■ REQUIRED ACTION
You are asked to filter the data below and copy every line holding "Local".

(Dataset entries)
(* ===== verification/DinMessage.v ===== *)
(** Messages and documents of DIN 70121: src/lib/everest/cbv2g/lib/cbv2g/din/din_msgDef{Datatypes,Encoder,Decoder}.c. *)

From stdpp Require Import base list numbers.
From Stdlib Require Import ZArith Lia Bool.
From S2P Require Import Prelude.
From S2P Require Import ExiErrors.
From S2P Require Import Bitstream.
From S2P Require Import Basetypes.
From S2P Require Import BasetypesEncoder.
From S2P Require Import BasetypesDecoder.
From S2P Require Import TypesDecoder.
From S2P Require Import Elements.
From S2P Require Import Codec.
From S2P Require Import Fields.
From S2P Require Import Arrays.
From S2P Require Import Lenient.
From S2P Require Import StructTactics.
From S2P Require Import ExiHeader.
From S2P Require Import Unions.
From S2P Require Import MessageSizes.
From S2P Require Import PgpUnion.
From S2P Require Import DinPgp.
From S2P Require Import DinStatus.
From S2P Require Import DinSession.
From S2P Require Import DinTariff.
From S2P Require Import DinCharge.
From S2P Require Import DinDc.
From S2P Require Import DinSignature.
From S2P Require Import DinCertificate.
From S2P Require Import DinHeader.

Local Open Scope Z_scope.
Local Open Scope c_scope.

(** ** BodyType *)

Module BodyType.

(** The memory of the union. *)
Class union : Type := {
  memory : Type;
  object : memory -> Prop;
  BodyElement : member object BodyBaseType.codec;
  CableCheckReq : member object CableCheckReqType.codec;
  CableCheckRes : member object CableCheckResType.codec;
  CertificateInstallationReq : member object CertificateInstallationReqType.codec;
  CertificateInstallationRes : member object CertificateInstallationResType.codec;
  CertificateUpdateReq : member object CertificateUpdateReqType.codec;
  CertificateUpdateRes : member object CertificateUpdateResType.codec;
  ChargeParameterDiscoveryReq : member object ChargeParameterDiscoveryReqType.codec;
  ChargeParameterDiscoveryRes : member object ChargeParameterDiscoveryResType.codec;
  ChargingStatusReq : member object ChargingStatusReqType.codec;
  ChargingStatusRes : member object ChargingStatusResType.codec;
  ContractAuthenticationReq : member object ContractAuthenticationReqType.codec;
  ContractAuthenticationRes : member object ContractAuthenticationResType.codec;
  CurrentDemandReq : member object CurrentDemandReqType.codec;
  CurrentDemandRes : member object CurrentDemandResType.codec;
  MeteringReceiptReq : member object MeteringReceiptReqType.codec;
  MeteringReceiptRes : member object MeteringReceiptResType.codec;
  PaymentDetailsReq : member object PaymentDetailsReqType.codec;
  PaymentDetailsRes : member object PaymentDetailsResType.codec;
  PowerDeliveryReq : member object PowerDeliveryReqType.codec;
  PowerDeliveryRes : member object PowerDeliveryResType.codec;
  PreChargeReq : member object PreChargeReqType.codec;
  PreChargeRes : member object PreChargeResType.codec;
  ServiceDetailReq : member object ServiceDetailReqType.codec;
  ServiceDetailRes : member object ServiceDetailResType.codec;
  ServiceDiscoveryReq : member object ServiceDiscoveryReqType.codec;
  ServiceDiscoveryRes : member object ServiceDiscoveryResType.codec;
  ServicePaymentSelectionReq : member object ServicePaymentSelectionReqType.codec;
  ServicePaymentSelectionRes : member object ServicePaymentSelectionResType.codec;
  SessionSetupReq : member object SessionSetupReqType.codec;
  SessionSetupRes : member object SessionSetupResType.codec;
  SessionStopReq : member object SessionStopType.codec;
  SessionStopRes : member object SessionStopResType.codec;
  WeldingDetectionReq : member object WeldingDetectionReqType.codec;
  WeldingDetectionRes : member object WeldingDetectionResType.codec;
  zeroed_memory : memory;
  object_zeroed : object zeroed_memory
}.

Section BodyType.
Context {B : union}.

Record din_BodyType : Type := mk {
  body : memory;
  BodyElement_isUsed : bool;
  CableCheckReq_isUsed : bool;
  CableCheckRes_isUsed : bool;
  CertificateInstallationReq_isUsed : bool;
  CertificateInstallationRes_isUsed : bool;
  CertificateUpdateReq_isUsed : bool;
  CertificateUpdateRes_isUsed : bool;
  ChargeParameterDiscoveryReq_isUsed : bool;
  ChargeParameterDiscoveryRes_isUsed : bool;
  ChargingStatusReq_isUsed : bool;
  ChargingStatusRes_isUsed : bool;
  ContractAuthenticationReq_isUsed : bool;
  ContractAuthenticationRes_isUsed : bool;
  CurrentDemandReq_isUsed : bool;
  CurrentDemandRes_isUsed : bool;
  MeteringReceiptReq_isUsed : bool;
  MeteringReceiptRes_isUsed : bool;
  PaymentDetailsReq_isUsed : bool;
  PaymentDetailsRes_isUsed : bool;
  PowerDeliveryReq_isUsed : bool;
  PowerDeliveryRes_isUsed : bool;
  PreChargeReq_isUsed : bool;
  PreChargeRes_isUsed : bool;
  ServiceDetailReq_isUsed : bool;
  ServiceDetailRes_isUsed : bool;
  ServiceDiscoveryReq_isUsed : bool;
  ServiceDiscoveryRes_isUsed : bool;
  ServicePaymentSelectionReq_isUsed : bool;
  ServicePaymentSelectionRes_isUsed : bool;
  SessionSetupReq_isUsed : bool;
  SessionSetupRes_isUsed : bool;
  SessionStopReq_isUsed : bool;
  SessionStopRes_isUsed : bool;
  WeldingDetectionReq_isUsed : bool;
  WeldingDetectionRes_isUsed : bool
}.

#[export] Instance fields : Struct din_BodyType := fun r =>
  mk (body r) (BodyElement_isUsed r) (CableCheckReq_isUsed r) (CableCheckRes_isUsed r) (CertificateInstallationReq_isUsed r) (CertificateInstallationRes_isUsed r) (CertificateUpdateReq_isUsed r) (CertificateUpdateRes_isUsed r) (ChargeParameterDiscoveryReq_isUsed r) (ChargeParameterDiscoveryRes_isUsed r) (ChargingStatusReq_isUsed r) (ChargingStatusRes_isUsed r) (ContractAuthenticationReq_isUsed r) (ContractAuthenticationRes_isUsed r) (CurrentDemandReq_isUsed r) (CurrentDemandRes_isUsed r) (MeteringReceiptReq_isUsed r) (MeteringReceiptRes_isUsed r) (PaymentDetailsReq_isUsed r) (PaymentDetailsRes_isUsed r) (PowerDeliveryReq_isUsed r) (PowerDeliveryRes_isUsed r) (PreChargeReq_isUsed r) (PreChargeRes_isUsed r) (ServiceDetailReq_isUsed r) (ServiceDetailRes_isUsed r) (ServiceDiscoveryReq_isUsed r) (ServiceDiscoveryRes_isUsed r) (ServicePaymentSelectionReq_isUsed r) (ServicePaymentSelectionRes_isUsed r) (SessionSetupReq_isUsed r) (SessionSetupRes_isUsed r) (SessionStopReq_isUsed r) (SessionStopRes_isUsed r) (WeldingDetectionReq_isUsed r) (WeldingDetectionRes_isUsed r).

Definition init_din_BodyType (t : din_BodyType) : din_BodyType :=
  let t := put BodyElement_isUsed false t in
  let t := put CableCheckReq_isUsed false t in
  let t := put CableCheckRes_isUsed false t in
  let t := put CertificateInstallationReq_isUsed false t in
  let t := put CertificateInstallationRes_isUsed false t in
  let t := put CertificateUpdateReq_isUsed false t in
  let t := put CertificateUpdateRes_isUsed false t in
  let t := put ChargeParameterDiscoveryReq_isUsed false t in
  let t := put ChargeParameterDiscoveryRes_isUsed false t in
  let t := put ChargingStatusReq_isUsed false t in
  let t := put ChargingStatusRes_isUsed false t in
  let t := put ContractAuthenticationReq_isUsed false t in
  let t := put ContractAuthenticationRes_isUsed false t in
  let t := put CurrentDemandReq_isUsed false t in
  let t := put CurrentDemandRes_isUsed false t in
  let t := put MeteringReceiptReq_isUsed false t in
  let t := put MeteringReceiptRes_isUsed false t in
  let t := put PaymentDetailsReq_isUsed false t in
  let t := put PaymentDetailsRes_isUsed false t in
  let t := put PowerDeliveryReq_isUsed false t in
  let t := put PowerDeliveryRes_isUsed false t in
  let t := put PreChargeReq_isUsed false t in
  let t := put PreChargeRes_isUsed false t in
  let t := put ServiceDetailReq_isUsed false t in
  let t := put ServiceDetailRes_isUsed false t in
  let t := put ServiceDiscoveryReq_isUsed false t in
  let t := put ServiceDiscoveryRes_isUsed false t in
  let t := put ServicePaymentSelectionReq_isUsed false t in
  let t := put ServicePaymentSelectionRes_isUsed false t in
  let t := put SessionSetupReq_isUsed false t in
  let t := put SessionSetupRes_isUsed false t in
  let t := put SessionStopReq_isUsed false t in
  let t := put SessionStopRes_isUsed false t in
  let t := put WeldingDetectionReq_isUsed false t in
  let t := put WeldingDetectionRes_isUsed false t in
  t.

Definition encode_din_BodyType_288 (m : din_BodyType) : M exi_bitstream_t (ctl Z) :=
  if BodyElement_isUsed m then
    exi_basetypes_encoder_nbit_uint 6 0;;
    BodyBaseType.encode_din_BodyBaseType (load BodyElement (body m));;
    ret (Goto 3)
  else if CableCheckReq_isUsed m then
    exi_basetypes_encoder_nbit_uint 6 1;;
    CableCheckReqType.encode_din_CableCheckReqType (load CableCheckReq (body m));;
    ret (Goto 3)
  else if CableCheckRes_isUsed m then
    exi_basetypes_encoder_nbit_uint 6 2;;
    CableCheckResType.encode_din_CableCheckResType (load CableCheckRes (body m));;
    ret (Goto 3)
  else if CertificateInstallationReq_isUsed m then
    exi_basetypes_encoder_nbit_uint 6 3;;
    CertificateInstallationReqType.encode_din_CertificateInstallationReqType (load CertificateInstallationReq (body m));;
    ret (Goto 3)
  else if CertificateInstallationRes_isUsed m then
    exi_basetypes_encoder_nbit_uint 6 4;;
    CertificateInstallationResType.encode_din_CertificateInstallationResType (load CertificateInstallationRes (body m));;
    ret (Goto 3)
  else if CertificateUpdateReq_isUsed m then
    exi_basetypes_encoder_nbit_uint 6 5;;
    CertificateUpdateReqType.encode_din_CertificateUpdateReqType (load CertificateUpdateReq (body m));;
    ret (Goto 3)
  else if CertificateUpdateRes_isUsed m then
    exi_basetypes_encoder_nbit_uint 6 6;;
    CertificateUpdateResType.encode_din_CertificateUpdateResType (load CertificateUpdateRes (body m));;
    ret (Goto 3)
  else if ChargeParameterDiscoveryReq_isUsed m then
    exi_basetypes_encoder_nbit_uint 6 7;;
    ChargeParameterDiscoveryReqType.encode_din_ChargeParameterDiscoveryReqType (load ChargeParameterDiscoveryReq (body m));;
    ret (Goto 3)
  else if ChargeParameterDiscoveryRes_isUsed m then
    exi_basetypes_encoder_nbit_uint 6 8;;
    ChargeParameterDiscoveryResType.encode_din_ChargeParameterDiscoveryResType (load ChargeParameterDiscoveryRes (body m));;
    ret (Goto 3)
  else if ChargingStatusReq_isUsed m then
    exi_basetypes_encoder_nbit_uint 6 9;;
    ChargingStatusReqType.encode_din_ChargingStatusReqType (load ChargingStatusReq (body m));;
    ret (Goto 3)
  else if ChargingStatusRes_isUsed m then
    exi_basetypes_encoder_nbit_uint 6 10;;
    ChargingStatusResType.encode_din_ChargingStatusResType (load ChargingStatusRes (body m));;
    ret (Goto 3)
  else if ContractAuthenticationReq_isUsed m then
    exi_basetypes_encoder_nbit_uint 6 11;;
    ContractAuthenticationReqType.encode_din_ContractAuthenticationReqType (load ContractAuthenticationReq (body m));;
    ret (Goto 3)
  else if ContractAuthenticationRes_isUsed m then
    exi_basetypes_encoder_nbit_uint 6 12;;
    ContractAuthenticationResType.encode_din_ContractAuthenticationResType (load ContractAuthenticationRes (body m));;
    ret (Goto 3)
  else if CurrentDemandReq_isUsed m then
    exi_basetypes_encoder_nbit_uint 6 13;;
    CurrentDemandReqType.encode_din_CurrentDemandReqType (load CurrentDemandReq (body m));;
    ret (Goto 3)
  else if CurrentDemandRes_isUsed m then
    exi_basetypes_encoder_nbit_uint 6 14;;
    CurrentDemandResType.encode_din_CurrentDemandResType (load CurrentDemandRes (body m));;
    ret (Goto 3)
  else if MeteringReceiptReq_isUsed m then
    exi_basetypes_encoder_nbit_uint 6 15;;
    MeteringReceiptReqType.encode_din_MeteringReceiptReqType (load MeteringReceiptReq (body m));;
    ret (Goto 3)
  else if MeteringReceiptRes_isUsed m then
    exi_basetypes_encoder_nbit_uint 6 16;;
    MeteringReceiptResType.encode_din_MeteringReceiptResType (load MeteringReceiptRes (body m));;
    ret (Goto 3)
  else if PaymentDetailsReq_isUsed m then
    exi_basetypes_encoder_nbit_uint 6 17;;
    PaymentDetailsReqType.encode_din_PaymentDetailsReqType (load PaymentDetailsReq (body m));;
    ret (Goto 3)
  else if PaymentDetailsRes_isUsed m then
    exi_basetypes_encoder_nbit_uint 6 18;;
    PaymentDetailsResType.encode_din_PaymentDetailsResType (load PaymentDetailsRes (body m));;
    ret (Goto 3)
  else if PowerDeliveryReq_isUsed m then
    exi_basetypes_encoder_nbit_uint 6 19;;
    PowerDeliveryReqType.encode_din_PowerDeliveryReqType (load PowerDeliveryReq (body m));;
    ret (Goto 3)
  else if PowerDeliveryRes_isUsed m then
    exi_basetypes_encoder_nbit_uint 6 20;;
    PowerDeliveryResType.encode_din_PowerDeliveryResType (load PowerDeliveryRes (body m));;
    ret (Goto 3)
  else if PreChargeReq_isUsed m then
    exi_basetypes_encoder_nbit_uint 6 21;;
    PreChargeReqType.encode_din_PreChargeReqType (load PreChargeReq (body m));;
    ret (Goto 3)
  else if PreChargeRes_isUsed m then
    exi_basetypes_encoder_nbit_uint 6 22;;
    PreChargeResType.encode_din_PreChargeResType (load PreChargeRes (body m));;
    ret (Goto 3)
  else if ServiceDetailReq_isUsed m then
    exi_basetypes_encoder_nbit_uint 6 23;;
    ServiceDetailReqType.encode_din_ServiceDetailReqType (load ServiceDetailReq (body m));;
    ret (Goto 3)
  else if ServiceDetailRes_isUsed m then
    exi_basetypes_encoder_nbit_uint 6 24;;
    ServiceDetailResType.encode_din_ServiceDetailResType (load ServiceDetailRes (body m));;
    ret (Goto 3)
  else if ServiceDiscoveryReq_isUsed m then
    exi_basetypes_encoder_nbit_uint 6 25;;
    ServiceDiscoveryReqType.encode_din_ServiceDiscoveryReqType (load ServiceDiscoveryReq (body m));;
    ret (Goto 3)
  else if ServiceDiscoveryRes_isUsed m then
    exi_basetypes_encoder_nbit_uint 6 26;;
    ServiceDiscoveryResType.encode_din_ServiceDiscoveryResType (load ServiceDiscoveryRes (body m));;
    ret (Goto 3)
  else if ServicePaymentSelectionReq_isUsed m then
    exi_basetypes_encoder_nbit_uint 6 27;;
    ServicePaymentSelectionReqType.encode_din_ServicePaymentSelectionReqType (load ServicePaymentSelectionReq (body m));;
    ret (Goto 3)
  else if ServicePaymentSelectionRes_isUsed m then
    exi_basetypes_encoder_nbit_uint 6 28;;
    ServicePaymentSelectionResType.encode_din_ServicePaymentSelectionResType (load ServicePaymentSelectionRes (body m));;
    ret (Goto 3)
  else if SessionSetupReq_isUsed m then
    exi_basetypes_encoder_nbit_uint 6 29;;
    SessionSetupReqType.encode_din_SessionSetupReqType (load SessionSetupReq (body m));;
    ret (Goto 3)
  else if SessionSetupRes_isUsed m then
    exi_basetypes_encoder_nbit_uint 6 30;;
    SessionSetupResType.encode_din_SessionSetupResType (load SessionSetupRes (body m));;
    ret (Goto 3)
  else if SessionStopReq_isUsed m then
    exi_basetypes_encoder_nbit_uint 6 31;;
    SessionStopType.encode_din_SessionStopType (load SessionStopReq (body m));;
    ret (Goto 3)
  else if SessionStopRes_isUsed m then
    exi_basetypes_encoder_nbit_uint 6 32;;
    SessionStopResType.encode_din_SessionStopResType (load SessionStopRes (body m));;
    ret (Goto 3)
  else if WeldingDetectionReq_isUsed m then
    exi_basetypes_encoder_nbit_uint 6 33;;
    WeldingDetectionReqType.encode_din_WeldingDetectionReqType (load WeldingDetectionReq (body m));;
    ret (Goto 3)
  else if WeldingDetectionRes_isUsed m then
    exi_basetypes_encoder_nbit_uint 6 34;;
    WeldingDetectionResType.encode_din_WeldingDetectionResType (load WeldingDetectionRes (body m));;
    ret (Goto 3)
  else
    fail EXI_ERROR__UNKNOWN_EVENT_FOR_ENCODING.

■ WRITTEN SOLUTION
Local Open Scope Z_scope.
Local Open Scope c_scope.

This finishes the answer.